After I’ve gone through the lesson in this way, then I may play the lesson audio and just read along. Not necessarily trying to grasp the meaning or look up the words, but rather to associate the words and letters to the audio sounds. By the way, you can change the audio speed as well, if that’s helpful. I’ll also make time to just listen to these or other audio files when I can. I might repeat the lesson a few more times (later in the day or the next day) in the beginning stages as I think some repetition can be helpful. On the other hand, the most common words you will see again, in other lessons and contexts so repeating lessons is certainly not required. Plenty of people using LingQ do not repeat any lesson.
On your second point, I agree with what you’re saying to some degree. Like I mentioned, I think in the beginning stages, when the lessons are short and you’re still learning words, repeating the lesson, or staying within a certain topic may be beneficial. I’ve found after a few repeats of lessons though that I’ve “memorized” the lesson and it really isn’t helping me with the words. Again, the most common words will be seen in other lessons, articles, and contexts.

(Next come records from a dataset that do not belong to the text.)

(** C1. Pause and resume. A run over a fixed list of [N] photos is
    paused at the loop head that follows photo [k]: the state file then
    holds the cursor [k], the total [N], the counters and the settings of
    that moment. Resuming (in the same window or a new one, the stores
    and the suffix settings being those of the first run and the
    reachability cache holding only true answers) restores these values,
    walks over photos [1..k] with one progress notification each,
    processes photos [k+1..N] once each in order, and ends with the
    counters, the cursor and the stores of the run that was never
    interrupted, and without state file. *)
Theorem pause_resume_exact (volume : string -> Prop)
    (a0 aR : App World) (photos : list Photo) (k : nat) (ts ts' : string) :
  (forall w, get_photos_to_process (settings (gui a0)) w = Some photos) ->
  (k < length photos)%nat ->
  destinations_settled (settings (gui a0)) ->
  state_file_locked a0 = false ->
  volumes_stable volume ->
  (forall photo path, In photo photos -> full_path photo = Some path ->
                      volume (disk_mount path)) ->
  let full := _start_processing ts no_request a0 in
  let paused := _start_processing ts (pause_after k) a0 in
  world aR = world paused ->
  state_file aR = state_file paused ->
  state_file_locked aR = false ->
  tag_suffix_enabled (settings (gui aR)) = tag_suffix_enabled (settings (gui a0)) ->
  tag_suffix_var (settings (gui aR)) = tag_suffix_var (settings (gui a0)) ->
  coherent volume aR ->
  let resumed := _resume_processing true ts' no_request aR in
  exists doc marks,
    (* what was persisted *)
    state_file paused = Some (Document doc)
    /\ st_current_photo doc = k
    /\ st_total_photos doc = length photos
    /\ state_of ts (gui (_restore_state doc aR)) = doc
    /\ settings (gui (_restore_state doc aR)) = settings (gui a0)
    (* the resumed run *)
    /\ fst resumed = Resumed
    /\ notifications (snd resumed)
       = Report (length photos) (length photos)
         :: marks
         ++ List.repeat (Progress k (length photos)
                           (default 0%nat (st_photos_tagged doc))) k
         ++ Progress k (length photos) (default 0%nat (st_photos_tagged doc))
         :: notifications aR
    /\ omap progress_cursor marks = List.rev (seq (S k) (length photos - k))
    /\ length marks = (length photos - k)%nat
    (* same end as the uninterrupted run *)
    /\ counters (gui (snd resumed)) = counters (gui full)
    /\ current_photo (gui (snd resumed)) = length photos
    /\ current_photo (gui full) = length photos
    /\ total_photos (gui (snd resumed)) = total_photos (gui full)
    /\ world (snd resumed) = world full
    /\ state_file (snd resumed) = None
    /\ state_file full = None.
Proof.
  intros Hphotos Hk Hdest Hl0 Hst Hvol full paused HwR HsR HlR Hse Hsv HcR resumed.
  destruct photos as [|photo0 rest0] eqn:Ephotos; [simpl in Hk; lia|].
  rewrite <- Ephotos in *.
  set (N := length photos) in *.
  assert (HN : (0 < N)%nat) by lia.
  set (aT := started N a0).
  assert (HT : settings (gui aT) = settings (gui a0)
               /\ should_stop (gui aT) = false /\ should_pause (gui aT) = false
               /\ is_processing (gui aT) = true
               /\ current_photo (gui aT) = 0%nat /\ total_photos (gui aT) = N
               /\ world aT = world a0 /\ state_file_locked aT = false
               /\ disk_accessible_cache (gui aT) = ∅) by done.
  destruct HT as (T1 & T2 & T3 & T4 & T5 & T6 & T7 & T8 & T9).
  (* the first [k] photos *)
  set (aP := process_all 0 (firstn k photos) aT).
  destruct (process_all_spec (firstn k photos) 0 aT)
    as (P1 & P2 & P3 & P4 & P5 & P6 & P7 & P8).
  fold aP in P1, P2, P3, P4, P5, P6, P7, P8.
  assert (P5' : current_photo (gui aP) = k).
  { rewrite P5. destruct (firstn k photos) eqn:Ef.
    - apply firstn_nil_iff in Ef; [lia|done].
    - rewrite <- Ef, length_firstn. lia. }
  (* the uninterrupted run *)
  assert (Efull : full
                  = _reset_ui
                      (notify (Report N N)
                         (remove_state_file (process_all k (skipn k photos) aP)))).
  { unfold full. rewrite Ephotos.
    rewrite (start_unfold ts no_request a0 photo0 rest0)
      by (rewrite <- Ephotos; apply Hphotos).
    rewrite <- Ephotos. fold N. fold aT.
    rewrite process_loop_normal by (try done; lia).
    destruct (process_all_spec photos 0 aT) as (F1 & F2 & F3 & F4 & F5 & F6 & _).
    assert (F5' : current_photo (gui (process_all 0 photos aT)) = N)
      by (rewrite F5; unfold N; rewrite Ephotos; reflexivity).
    rewrite F3, F4, T2, T3. cbn [negb andb].
    destruct (remove_state_file_spec (process_all 0 photos aT)) as (R1 & _).
    rewrite R1, F5', F6, T6.
    rewrite <- (firstn_skipn k photos) at 1.
    rewrite process_all_app, length_firstn. cbn [Nat.add].
    replace (Nat.min k (length photos)) with k by lia. reflexivity. }
  (* the paused run *)
  set (aK := _pause_processing aP).
  set (doc := state_of ts (gui aK)).
  assert (Epaused : paused
                    = _reset_ui
                        (notify (PausedInfo k N)
                           (with_state_file (Some (Document doc)) aK))).
  { unfold paused.
    rewrite (start_unfold ts (pause_after k) a0 photo0 rest0)
      by (rewrite <- Ephotos; apply Hphotos).
    rewrite <- Ephotos. fold N. fold aT.
    rewrite process_loop_paused by (try done; lia).
    rewrite Nat.sub_0_r. fold aP. fold aK.
    unfold _save_state.
    replace (state_file_locked aK) with false by (simpl; congruence).
    cbn [snd gui with_state_file]. fold doc.
    replace (current_photo (gui aK)) with k by (simpl; congruence).
    replace (total_photos (gui aK)) with N by (simpl; congruence).
    reflexivity. }
  assert (Hdoc_cur : st_current_photo doc = k) by (simpl; congruence).
  assert (Hdoc_tot : st_total_photos doc = N) by (simpl; congruence).
  assert (HsfR : state_file aR = Some (Document doc))
    by (rewrite HsR, Epaused; reflexivity).
  assert (HwR' : world aR = world aP) by (rewrite HwR, Epaused; reflexivity).
  (* the restored window *)
  destruct (restore_state_of ts (gui aK) aR)
    as (S1 & S2 & S3 & S4 & S5 & S6 & S7 & S8 & S9 & S10 & S11 & S12 & S13 & S14).
  { simpl. rewrite P1, T1. done. }
  { simpl. rewrite P1, T1. done. }
  { simpl. rewrite P1, T1. done. }
  fold doc in S1, S2, S3, S4, S5, S6, S7, S8, S9, S10, S11, S12, S13, S14.
  set (aR1 := _restore_state doc aR) in *.
  set (aR2 := with_gui (set_flags true false false (gui aR1)) aR1).
  set (aR3 := with_gui (set_progress (current_photo (gui aR2)) N (gui aR2)) aR2).
  set (aR4 := Nat.iter k _update_progress aR3).
  assert (HsetR : settings (gui aR1) = settings (gui a0))
    by (rewrite S1; simpl; congruence).
  assert (Hcur3 : current_photo (gui aR3) = k) by (simpl; rewrite S2; simpl; congruence).
  destruct (iter_update_progress k aR3) as (I1 & I2 & I3 & I4 & I5 & I6).
  fold aR4 in I1, I2, I3, I4, I5, I6.
  assert (Eres : resumed
                 = (Resumed,
                    _reset_ui
                      (notify (Report N N)
                         (remove_state_file
                            (process_all k (skipn k photos) aR4))))).
  { unfold resumed, _resume_processing. rewrite HsfR. unfold _load_state.
    rewrite HsfR. rewrite Hdoc_tot.
    replace (N =? 0)%nat with false by (symmetry; apply Nat.eqb_neq; lia).
    cbn [negb]. fold aR1. fold aR2. unfold _process_photos.
    replace (settings (gui aR2)) with (settings (gui a0)) by (simpl; congruence).
    rewrite Hphotos, Ephotos. rewrite <- Ephotos. fold N. fold aR3.
    f_equal. f_equal.
    pose proof (process_loop_skips ts' photos 0 aR3) as Hskip.
    cbn zeta in Hskip. rewrite Hcur3, Nat.sub_0_r in Hskip.
    rewrite Hskip by lia. fold aR4.
    rewrite process_loop_normal;
      [|rewrite I1; reflexivity|rewrite I1; reflexivity|rewrite I1, Hcur3; lia].
    destruct (process_all_spec (skipn k photos) k aR4)
      as (F1 & F2 & F3 & F4 & F5 & F6 & _).
    rewrite F3, F4, I1. cbn [gui aR3 with_gui should_stop should_pause
                              set_progress aR2 set_flags negb andb].
    destruct (remove_state_file_spec (process_all k (skipn k photos) aR4))
      as (R1 & _).
    rewrite R1, F5, F6, I1.
    destruct (skipn k photos) eqn:Es.
    { apply (f_equal (@length _)) in Es. rewrite length_skipn in Es.
      simpl in Es. lia. }
    rewrite <- Es, length_skipn.
    replace (k + (length photos - k))%nat with N by lia. reflexivity. }
  (* both runs go on from twin applications *)
  assert (Etwin : erase aP = erase aR4).
  { apply erase_eq. unfold same_but_cache. rewrite I1, I2, I4.
    unfold counters in S4. injection S4 as C1 C2 C3 C4 C5.
    simpl in S1, S2, S3, C1, C2, C3, C4, C5.
    simpl. rewrite ?S1, ?S2, ?S3, ?C1, ?C2, ?C3, ?C4, ?C5, ?S9, ?S11.
    repeat split; congruence. }
  assert (CohP : coherent volume aP).
  { apply process_all_coherent;
      [done
      |intros ph path Hin; apply Hvol; by apply (In_firstn_In k)
      |intros m v Hm; rewrite T9, lookup_empty in Hm; done]. }
  assert (CohR : coherent volume aR4).
  { apply (coherent_same volume aR); [done|..].
    - by rewrite I2.
    - rewrite I1. simpl. by rewrite S8. }
  assert (Eend : erase (process_all k (skipn k photos) aR4)
                 = erase (process_all k (skipn k photos) aP)).
  { symmetry. apply (process_all_twin volume Hst); try done.
    intros ph path Hin. apply Hvol. by apply (In_skipn_In k). }
  apply erase_eq in Eend. destruct Eend as (G & W & L).
  unfold same_but_cache in G.
  destruct G as (G1 & G2 & G3 & G4 & G5 & G6 & G7 & G8 & G9 & G10 & G11).
  (* notifications of the resumed run *)
  destruct (process_all_notifications (skipn k photos) k aR4) as (marks & Hn & Hc & Hlen).
  { rewrite I1. simpl. lia. }
  exists doc, marks.
  destruct (process_all_spec (skipn k photos) k aP) as (_ & _ & _ & _ & F5 & F6 & _ & F8).
  destruct (remove_state_file_spec (process_all k (skipn k photos) aP))
    as (X1 & X2 & X3 & X4).
  destruct (remove_state_file_spec (process_all k (skipn k photos) aR4))
    as (Y1 & Y2 & Y3 & Y4).
  assert (Hcurend : current_photo (gui (process_all k (skipn k photos) aP)) = N).
  { rewrite F5. destruct (skipn k photos) eqn:Es.
    { apply (f_equal (@length _)) in Es. rewrite length_skipn in Es.
      simpl in Es. lia. }
    rewrite <- Es, length_skipn. lia. }
  rewrite Eres, Efull, Epaused. cbn [fst snd].
  repeat split.
  - exact Hdoc_cur.
  - exact Hdoc_tot.
  - exact S14.
  - exact HsetR.
  - cbn [_reset_ui notify notifications with_gui]. rewrite Y3, Hn.
    rewrite length_skipn in Hlen.
    f_equal. f_equal. rewrite I6 by (rewrite Hcur3 || idtac; simpl; lia).
    rewrite Hcur3. cbn [gui aR3 with_gui total_photos photos_tagged
                        set_progress aR2 set_flags notifications].
    rewrite S13 by (simpl; lia).
    unfold counters in S4. injection S4 as C1 C2 C3 C4 C5.
    rewrite C2. simpl. rewrite P5', P6, T6. reflexivity.
  - rewrite Hc, length_skipn. reflexivity.
  - rewrite Hlen, length_skipn. reflexivity.
  - unfold counters. cbn [_reset_ui notify gui with_gui set_flags
                           photos_analyzed photos_tagged
                           stats_tags_written_catalog stats_tags_written_xmp
                           stats_xmp_skipped_no_file].
    rewrite Y1, X1. congruence.
  - cbn [_reset_ui notify gui with_gui set_flags current_photo].
    rewrite Y1. congruence.
  - cbn [_reset_ui notify gui with_gui set_flags current_photo].
    rewrite X1. exact Hcurend.
  - cbn [_reset_ui notify gui with_gui set_flags total_photos].
    rewrite Y1, X1. congruence.
  - cbn [_reset_ui notify world with_gui]. rewrite Y2, X2. exact W.
  - cbn [_reset_ui notify state_file with_gui]. apply Y4.
    rewrite L, F8. simpl. congruence.
  - cbn [_reset_ui notify state_file with_gui]. apply X4.
    rewrite F8. simpl. congruence.
Qed.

You’ll also find in the mini-stories there is repetition within the lesson of certain words…or at least certain words may be featured but in various forms (present, past, first person, third person, etc.).
So, just my two cents worth. Others may have different approaches, and to some degree you may want to tweak what you do to fit your senses. There’s a lot of different ways to use LingQ, even within just the “reading, listening, lingqing” general framework.